The Winner Takes All – not exactly

This week we will know if Britain will be sold to anyone who isn’t British (the very
little that’s left that is) and continue to create a country for the super rich - or
what exactly? Scottish independence?

In the final week of tedium we had CallMeDave ‘speaking from his heart’…ha,
ha, ha, ha, ha. Heart? Oh come now. Dave has been ‘pumped up’ due to his
‘passion for Britain’. Now CallMeArnie was pumped. Dave was pumped for small
businesses. Oh dear oh dear. Not pumped up enough, Dave added enterprise
loans to the workout. “If I’m getting lively about it, it’s because I feel bloody lively
about it!” Words truly fail here. The Teflon toff cannot be embarrassed.

The too-cool-for-school (ex-Etonian) has gone all arms and legs (okay, not legs)
flying everywhere to prove he’s human. Human? Dave was pumped up before a
group of accountants.

Idiot ‘journalists’ have said Lynton must be furious now that Dave has found his
inner Dave. Really? Oh really? The vile vicious vacuous Tory strategist guru
Lynton Crosby (trust me here, I’m not the only one who recognises his terribly
attractive traits) has constructed and orchestrated every tactical move. Surely he
rehearsed with Dave. “Throw both arms out, CallMeDave. Bring them in, out, in,
out - fast, fast, faster! More animation, CallMeDave! Express your inner
dedication, fervour, fire, commitment!” “Lynton. I don’t have any.”

It’sAllAboutMeDave was caught out describing the General Election as "career-
defining" – oh not a Freudian slip Dave - during a question and answer session
on the see-me-with-my-sleeves-rolled-up campaign trail.

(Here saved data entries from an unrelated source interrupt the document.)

(** X7. A preview that succeeds with events shows the first [limit]
    events of the list the source's provider answered the preview's
    fetch with, after the weekday cutoff and the sort, where [limit] is
    the [limit] parameter read as a positive integer, brought into
    1..100, and 25 when it is missing or unreadable; [total] counts the
    whole list after the cutoff and [truncated] tells whether events
    were left out.  So no preview holds more than 100 events and none
    holds an event the cutoff drops. *)
Theorem preview_window (w : PreviewWorld) (source : option Source) (query : Query)
    (limitParam : option string) (result : PreviewResult) (p : Preview) :
  api_datasource_preview w source query limitParam = (200, PreviewOk result) ->
  pr_preview result = EventPreview p ->
  let n := Z.to_nat (previewLimit limitParam) in
  (1 <= n <= 100)%nat
  /\ (exists source' events,
        source = Some source'
        /\ fetchedForPreview w source' (previewContext query limitParam) = Some events
        /\ pv_events p = firstn n (showsEvents events)
        /\ pv_total p = List.length (showsEvents events)
        /\ pv_truncated p = Nat.ltb n (List.length (showsEvents events)))
  /\ (List.length (pv_events p) <= 100)%nat
  /\ Forall (fun event => isWeekdayBeforeCutoff event = false) (pv_events p).
Proof.
  intros Hr Hp n.
  pose proof (previewLimit_range limitParam) as Hl.
  assert (Hn : (1 <= n <= 100)%nat) by (unfold n; lia).
  assert (E : exists source' events,
             source = Some source'
             /\ fetchedForPreview w source' (previewContext query limitParam) = Some events
             /\ pv_events p = firstn n (showsEvents events)
             /\ pv_total p = List.length (showsEvents events)
             /\ pv_truncated p = Nat.ltb n (List.length (showsEvents events))).
  { unfold api_datasource_preview in Hr.
    destruct source as [source|]; [|discriminate].
    exists source.
    match type of Hr with (if ?c then _ else _) = _ => destruct c end; [discriminate|].
    fold (previewContext query limitParam) in Hr.
    set (context := previewContext query limitParam) in *.
    assert (Hc : 1 <= pc_limit context) by (subst context; cbn [previewContext pc_limit]; lia).
    assert (Hn' : n = Z.to_nat (pc_limit context)) by reflexivity.
    destruct (fetchDatasourcePreview w (Some source) context) as [r|e] eqn:F;
      [|inversion Hr].
    inversion Hr; subst r; clear Hr.
    unfold fetchDatasourcePreview, PREVIEW_HANDLERS in F. unfold fetchedForPreview.
    destruct (String.eqb (src_type source) "ticketmaster").
    { unfold ticketmasterPreview in F.
      destruct (fetchTicketmasterEvents _ _ _ _ _) as [fetched|]; [|discriminate].
      inversion F as [F']. rewrite <- F' in Hp.
      exists (tp_events (tf_payload fetched)). rewrite Hn'.
      split; [reflexivity|]. split; [reflexivity|].
      exact (eventPreview_spec _ _ _ _ _ _ Hc Hp). }
    destruct (String.eqb (src_type source) "blackcat").
    { unfold feedPreview in F. destruct (pw_blackcat w context) as [events|]; [|discriminate].
      inversion F as [F']. rewrite <- F' in Hp. exists events. rewrite Hn'.
      split; [reflexivity|]. split; [reflexivity|].
      exact (eventPreview_spec _ _ _ _ _ _ Hc Hp). }
    destruct (String.eqb (src_type source) "ical").
    { unfold feedPreview in F. destruct (pw_ical w source context) as [events|]; [|discriminate].
      inversion F as [F']. rewrite <- F' in Hp. exists events. rewrite Hn'.
      split; [reflexivity|]. split; [reflexivity|].
      exact (eventPreview_spec _ _ _ _ _ _ Hc Hp). }
    destruct (String.eqb (src_type source) "rss").
    { unfold feedPreview in F. destruct (pw_rss w source context) as [events|]; [|discriminate].
      inversion F as [F']. rewrite <- F' in Hp. exists events. rewrite Hn'.
      split; [reflexivity|]. split; [reflexivity|].
      exact (eventPreview_spec _ _ _ _ _ _ Hc Hp). }
    destruct (String.eqb (src_type source) "json"); [|discriminate].
    unfold jsonPreview in F. destruct (pw_json w source); [|discriminate].
    inversion F as [F']. rewrite <- F' in Hp. discriminate. }
  split; [exact Hn|]. split; [exact E|].
  destruct E as (source' & events & _ & _ & Ev & _ & _). rewrite Ev. split.
  - rewrite length_firstn. lia.
  - apply Forall_forall. intros e He. assert (He' : In e (showsEvents events))
      by (rewrite <- (firstn_skipn n); apply in_or_app; now left).
    clear He. rename He' into He.
    apply showsEvents_In in He. tauto.
Qed.
End PreviewFacts.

Dave was at Asda
headquarters. Perfect. Dave quickly corrected ‘the error' saying it was a
“country-defining" election. Indeed, Dave.

Then there was the revelation by Liberal Democrat chief secretary to the
Treasury, Danny Alexander, that the Tories planned an £8bn cut which includes  
slashing child benefits and child tax credits. CallMeDave had evidently initiated
and authorised. Chancellor Georgie blamed Alexander naturally, but Alexander is
in possession of the documents. Oops.

‘People get the government they deserve.’ Doesn’t bode well does it?